>>>>

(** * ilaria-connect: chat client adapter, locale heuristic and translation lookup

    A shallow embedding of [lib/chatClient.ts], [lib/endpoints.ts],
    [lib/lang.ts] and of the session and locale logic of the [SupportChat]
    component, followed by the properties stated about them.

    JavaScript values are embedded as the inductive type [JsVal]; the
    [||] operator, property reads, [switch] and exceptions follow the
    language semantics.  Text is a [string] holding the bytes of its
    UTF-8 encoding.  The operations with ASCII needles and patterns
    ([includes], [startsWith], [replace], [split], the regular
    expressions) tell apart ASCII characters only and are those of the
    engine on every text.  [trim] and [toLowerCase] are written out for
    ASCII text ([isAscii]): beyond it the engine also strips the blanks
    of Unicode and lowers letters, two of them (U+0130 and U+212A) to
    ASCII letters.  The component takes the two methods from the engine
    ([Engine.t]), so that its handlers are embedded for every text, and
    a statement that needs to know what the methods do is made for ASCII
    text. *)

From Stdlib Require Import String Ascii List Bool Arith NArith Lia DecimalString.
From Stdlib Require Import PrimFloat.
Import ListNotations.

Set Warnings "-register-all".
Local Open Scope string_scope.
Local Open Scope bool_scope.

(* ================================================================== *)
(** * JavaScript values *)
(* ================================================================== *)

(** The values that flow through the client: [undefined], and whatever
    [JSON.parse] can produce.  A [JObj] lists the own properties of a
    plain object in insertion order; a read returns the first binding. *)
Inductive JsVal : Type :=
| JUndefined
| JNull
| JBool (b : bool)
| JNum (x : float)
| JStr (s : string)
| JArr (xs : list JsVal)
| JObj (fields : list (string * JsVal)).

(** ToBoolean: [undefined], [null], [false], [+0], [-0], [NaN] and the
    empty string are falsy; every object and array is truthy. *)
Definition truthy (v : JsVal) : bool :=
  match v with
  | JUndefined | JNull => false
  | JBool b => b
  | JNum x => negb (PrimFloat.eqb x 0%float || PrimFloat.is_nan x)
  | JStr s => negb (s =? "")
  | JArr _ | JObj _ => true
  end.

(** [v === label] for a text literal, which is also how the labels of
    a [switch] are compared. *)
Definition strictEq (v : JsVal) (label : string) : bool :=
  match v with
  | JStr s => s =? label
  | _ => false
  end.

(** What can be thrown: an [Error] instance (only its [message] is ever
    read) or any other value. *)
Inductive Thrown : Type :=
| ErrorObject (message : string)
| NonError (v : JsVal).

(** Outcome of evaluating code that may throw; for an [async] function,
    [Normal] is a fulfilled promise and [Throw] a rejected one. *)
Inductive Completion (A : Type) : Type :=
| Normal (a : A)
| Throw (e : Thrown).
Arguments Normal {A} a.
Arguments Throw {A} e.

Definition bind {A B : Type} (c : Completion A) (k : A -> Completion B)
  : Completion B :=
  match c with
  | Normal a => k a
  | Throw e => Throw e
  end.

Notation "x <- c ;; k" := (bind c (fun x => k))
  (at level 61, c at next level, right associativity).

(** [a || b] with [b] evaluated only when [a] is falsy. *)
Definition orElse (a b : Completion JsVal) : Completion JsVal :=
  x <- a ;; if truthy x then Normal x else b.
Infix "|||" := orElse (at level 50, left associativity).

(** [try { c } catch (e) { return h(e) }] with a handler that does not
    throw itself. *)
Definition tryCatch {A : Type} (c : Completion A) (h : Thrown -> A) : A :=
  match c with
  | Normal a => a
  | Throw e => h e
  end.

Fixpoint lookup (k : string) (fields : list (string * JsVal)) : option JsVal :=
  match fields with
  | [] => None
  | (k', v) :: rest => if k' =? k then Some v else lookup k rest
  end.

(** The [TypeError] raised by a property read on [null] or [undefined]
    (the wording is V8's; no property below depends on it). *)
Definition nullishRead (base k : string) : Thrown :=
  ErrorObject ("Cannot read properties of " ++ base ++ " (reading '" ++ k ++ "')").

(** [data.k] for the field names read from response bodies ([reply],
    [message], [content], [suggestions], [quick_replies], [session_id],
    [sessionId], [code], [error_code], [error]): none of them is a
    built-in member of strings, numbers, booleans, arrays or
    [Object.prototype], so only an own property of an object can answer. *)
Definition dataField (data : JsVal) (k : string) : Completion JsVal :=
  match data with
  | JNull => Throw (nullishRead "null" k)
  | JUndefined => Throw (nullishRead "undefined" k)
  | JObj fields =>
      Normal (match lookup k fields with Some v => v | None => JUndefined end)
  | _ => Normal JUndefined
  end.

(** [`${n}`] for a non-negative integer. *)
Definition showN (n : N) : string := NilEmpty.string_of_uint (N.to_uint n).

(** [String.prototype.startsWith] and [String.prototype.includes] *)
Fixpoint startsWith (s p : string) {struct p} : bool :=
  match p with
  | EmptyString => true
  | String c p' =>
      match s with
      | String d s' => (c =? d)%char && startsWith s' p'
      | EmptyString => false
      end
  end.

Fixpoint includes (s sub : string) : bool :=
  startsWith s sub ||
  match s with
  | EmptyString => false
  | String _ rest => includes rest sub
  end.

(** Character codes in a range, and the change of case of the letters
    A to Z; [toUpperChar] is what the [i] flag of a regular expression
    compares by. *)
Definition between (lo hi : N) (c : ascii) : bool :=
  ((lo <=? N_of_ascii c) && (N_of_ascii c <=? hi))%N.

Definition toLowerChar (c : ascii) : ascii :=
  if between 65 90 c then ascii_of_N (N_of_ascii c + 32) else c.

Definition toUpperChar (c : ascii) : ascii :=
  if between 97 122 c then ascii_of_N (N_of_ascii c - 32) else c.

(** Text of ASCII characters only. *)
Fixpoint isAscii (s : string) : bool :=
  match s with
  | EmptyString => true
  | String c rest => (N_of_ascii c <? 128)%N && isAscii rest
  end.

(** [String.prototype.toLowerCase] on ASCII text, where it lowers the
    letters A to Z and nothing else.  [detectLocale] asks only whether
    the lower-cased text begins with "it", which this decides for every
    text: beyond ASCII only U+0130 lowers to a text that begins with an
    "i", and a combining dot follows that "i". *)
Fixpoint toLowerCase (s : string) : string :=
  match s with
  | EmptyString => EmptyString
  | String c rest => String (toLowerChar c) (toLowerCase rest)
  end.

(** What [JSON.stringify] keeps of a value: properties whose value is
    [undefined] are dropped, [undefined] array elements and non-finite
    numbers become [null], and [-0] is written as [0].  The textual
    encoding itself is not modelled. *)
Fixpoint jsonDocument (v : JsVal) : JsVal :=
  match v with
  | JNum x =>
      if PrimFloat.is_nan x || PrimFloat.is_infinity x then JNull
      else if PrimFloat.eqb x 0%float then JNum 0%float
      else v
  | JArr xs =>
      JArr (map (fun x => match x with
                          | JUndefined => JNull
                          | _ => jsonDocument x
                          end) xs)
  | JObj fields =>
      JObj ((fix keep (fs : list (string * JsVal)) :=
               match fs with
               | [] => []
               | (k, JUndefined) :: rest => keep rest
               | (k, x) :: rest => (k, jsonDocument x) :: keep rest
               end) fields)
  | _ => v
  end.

<<<<
>>>>

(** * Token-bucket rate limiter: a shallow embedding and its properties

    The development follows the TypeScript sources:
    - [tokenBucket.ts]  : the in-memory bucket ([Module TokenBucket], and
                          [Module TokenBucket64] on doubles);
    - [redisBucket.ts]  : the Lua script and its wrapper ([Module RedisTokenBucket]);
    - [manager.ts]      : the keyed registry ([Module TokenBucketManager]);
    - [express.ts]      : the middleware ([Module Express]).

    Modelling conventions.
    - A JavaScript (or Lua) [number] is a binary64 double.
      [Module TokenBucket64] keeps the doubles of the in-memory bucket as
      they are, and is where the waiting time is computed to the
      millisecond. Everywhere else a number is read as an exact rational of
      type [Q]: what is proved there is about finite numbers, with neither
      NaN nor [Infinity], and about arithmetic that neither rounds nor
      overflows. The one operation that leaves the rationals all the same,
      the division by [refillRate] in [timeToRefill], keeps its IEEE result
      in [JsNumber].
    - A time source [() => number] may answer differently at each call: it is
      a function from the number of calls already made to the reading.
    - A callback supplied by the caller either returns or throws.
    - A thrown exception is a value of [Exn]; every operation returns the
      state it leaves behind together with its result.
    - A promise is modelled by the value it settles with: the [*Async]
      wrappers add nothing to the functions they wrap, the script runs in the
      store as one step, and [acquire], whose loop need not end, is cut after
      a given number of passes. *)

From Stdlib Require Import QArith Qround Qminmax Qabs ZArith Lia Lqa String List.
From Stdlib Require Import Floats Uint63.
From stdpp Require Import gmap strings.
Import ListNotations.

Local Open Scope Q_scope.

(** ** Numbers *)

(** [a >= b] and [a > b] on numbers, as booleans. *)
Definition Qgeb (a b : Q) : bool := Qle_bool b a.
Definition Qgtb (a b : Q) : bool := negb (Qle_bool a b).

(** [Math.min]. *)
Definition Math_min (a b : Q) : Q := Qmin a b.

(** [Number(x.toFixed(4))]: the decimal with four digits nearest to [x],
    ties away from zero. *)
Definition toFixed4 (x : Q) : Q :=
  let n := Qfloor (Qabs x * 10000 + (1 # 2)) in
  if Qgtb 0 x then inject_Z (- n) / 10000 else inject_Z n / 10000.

<<<<
>>>>

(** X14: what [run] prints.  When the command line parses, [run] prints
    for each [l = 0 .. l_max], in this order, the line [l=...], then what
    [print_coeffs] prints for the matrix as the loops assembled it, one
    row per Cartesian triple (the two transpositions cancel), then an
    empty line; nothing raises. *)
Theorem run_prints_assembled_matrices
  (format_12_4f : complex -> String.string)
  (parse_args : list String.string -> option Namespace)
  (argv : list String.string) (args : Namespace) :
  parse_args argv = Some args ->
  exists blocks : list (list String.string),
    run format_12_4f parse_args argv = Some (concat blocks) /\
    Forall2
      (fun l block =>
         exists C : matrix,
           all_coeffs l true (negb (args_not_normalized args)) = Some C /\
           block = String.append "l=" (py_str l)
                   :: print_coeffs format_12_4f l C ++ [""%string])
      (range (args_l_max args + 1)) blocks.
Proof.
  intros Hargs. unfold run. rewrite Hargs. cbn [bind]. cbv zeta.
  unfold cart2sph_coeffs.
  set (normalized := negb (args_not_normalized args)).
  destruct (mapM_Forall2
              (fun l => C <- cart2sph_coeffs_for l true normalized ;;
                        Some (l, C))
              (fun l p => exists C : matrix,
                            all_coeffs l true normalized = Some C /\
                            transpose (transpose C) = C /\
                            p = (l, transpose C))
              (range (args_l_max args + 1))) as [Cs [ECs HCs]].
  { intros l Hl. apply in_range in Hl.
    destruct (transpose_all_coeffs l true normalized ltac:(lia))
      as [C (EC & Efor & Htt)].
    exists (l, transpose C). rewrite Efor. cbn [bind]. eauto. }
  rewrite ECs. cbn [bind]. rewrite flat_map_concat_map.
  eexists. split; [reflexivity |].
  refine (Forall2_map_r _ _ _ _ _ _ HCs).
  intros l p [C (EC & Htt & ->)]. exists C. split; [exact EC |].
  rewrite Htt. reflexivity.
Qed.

<<<<

HOW TO COMPLETE THIS TASK
Whenever the word "lowers" appears in a line above, copy that line.

RESULT FOR THIS TASK
    of Unicode and lowers letters, two of them (U+0130 and U+212A) to
(** [String.prototype.toLowerCase] on ASCII text, where it lowers the
    text: beyond ASCII only U+0130 lowers to a text that begins with an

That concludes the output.